In the meantime, though, the clock ticks in the world of striving and getting. Before you know it, the ground shifts under your feet and all the striving doesn’t result in any getting. The latest tremor is the reorganization of General Motors under the aegis of the taxpayer, but it is not a quake. Largely foreseen, the UAW and bondholders inevitably had to bow to the less-worse than the catastrophic. Proof of the inevitability is the blythe reaction of the stock market. Although four shares of GM will now secure a Big Mac (no fries or Coke), Miss Market cares not a whit and goes merrily on her way, gathering her rosebuds while she may. Just hope my dream of owning a new Corvette does not go aglimmering and I can live my own Tod and Buz Route 66 adventures.
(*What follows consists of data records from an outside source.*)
(* @src framework/metadata/store_meta_data.cpp 261-264 StoreMetaData::GetPrefix *)
Definition GetPrefix (fields : list string) : string := GetKeyOf fields +:+ Constant.KEY_SEPARATOR.

(* @src framework/metadata/store_meta_data.cpp 179-185 StoreMetaData::GetKey *)
Definition GetKey (m : StoreMetaData) : string :=
  GetKeyOf ([deviceId m; user m; "default"; bundleName m; storeId m] ++ (if instanceId m =? 0 then [] else [to_string (instanceId m)]) ++ [dataDir m]).

(* @src framework/metadata/store_meta_data.cpp 281-287 StoreMetaData::GetKeyWithoutPath *)
Definition GetKeyWithoutPath (m : StoreMetaData) : string :=
  GetKeyOf ([deviceId m; user m; "default"; bundleName m; storeId m] ++ (if instanceId m =? 0 then [] else [to_string (instanceId m)])).

(* @src framework/metadata/store_meta_data.cpp 187-194 StoreMetaData::GetKeyLocal *)
Definition GetKeyLocal (m : StoreMetaData) : string :=
  StoreMetaDataLocal.GetKey ([deviceId m; user m; "default"; bundleName m; storeId m] ++ (if instanceId m =? 0 then [] else [to_string (instanceId m)]) ++ [dataDir m]).

(* @src framework/metadata/store_meta_data.cpp 289-295 StoreMetaData::GetKeyLocalWithoutPath *)
Definition GetKeyLocalWithoutPath (m : StoreMetaData) : string :=
  StoreMetaDataLocal.GetKey ([deviceId m; user m; "default"; bundleName m; storeId m] ++ (if instanceId m =? 0 then [] else [to_string (instanceId m)])).

(* @src framework/metadata/store_meta_data.cpp 196-202 StoreMetaData::GetSecretKey *)
Definition GetSecretKey (m : StoreMetaData) : string :=
  SecretKey.GetKey ([user m; "default"; bundleName m; storeId m]
    ++ (if version m <? UUID_CHANGED_TAG then [] else [to_string (instanceId m)]) ++ [dataDir m]).

(* @src framework/metadata/store_meta_data.cpp 297-303 StoreMetaData::GetSecretKeyWithoutPath *)
Definition GetSecretKeyWithoutPath (m : StoreMetaData) : string :=
  SecretKey.GetKey ([user m; "default"; bundleName m; storeId m]
    ++ (if version m <? UUID_CHANGED_TAG then [] else [to_string (instanceId m)])).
As capricious a mistress as she is, she cannot help but respond to the soft summer cooing of newborn whippoorwills. It brings out the nurturing side of her. The latest song of hope comes from the purchasing managers survey (now the Institute for Supply Management). Its diffusion index rose to 42.8% in May from 40.1%. That still indicates contraction in the manufacturing sector, but not as steep as prognosticators thought. More importantly, the new orders sub-index, an indicator of future activity, rose above 50% for the first time in a year and a half.

Miss Market is also a Yankees’ fan, apparently. She giveth and taketh away. The Tribe let Kev down tonight, issuing too many walks to the pinstripers, giving its latter-day muderers’ row too many chances to rattle run-scoring doubles off the wall. Still have the Dodgers tonight, but Kuroda looks like he wants to issue free passes as well. Already 40-some odd pitches into the second inning, what looms?

Well, Washington escaped to Manhattan and lived to fight another day and father a country that lets us take all the time we need on grass and dirt with bat and ball and leather. The clock is clicking elsewhere. Stay invested in equities and commodities, shun government bonds, and enjoy the open road.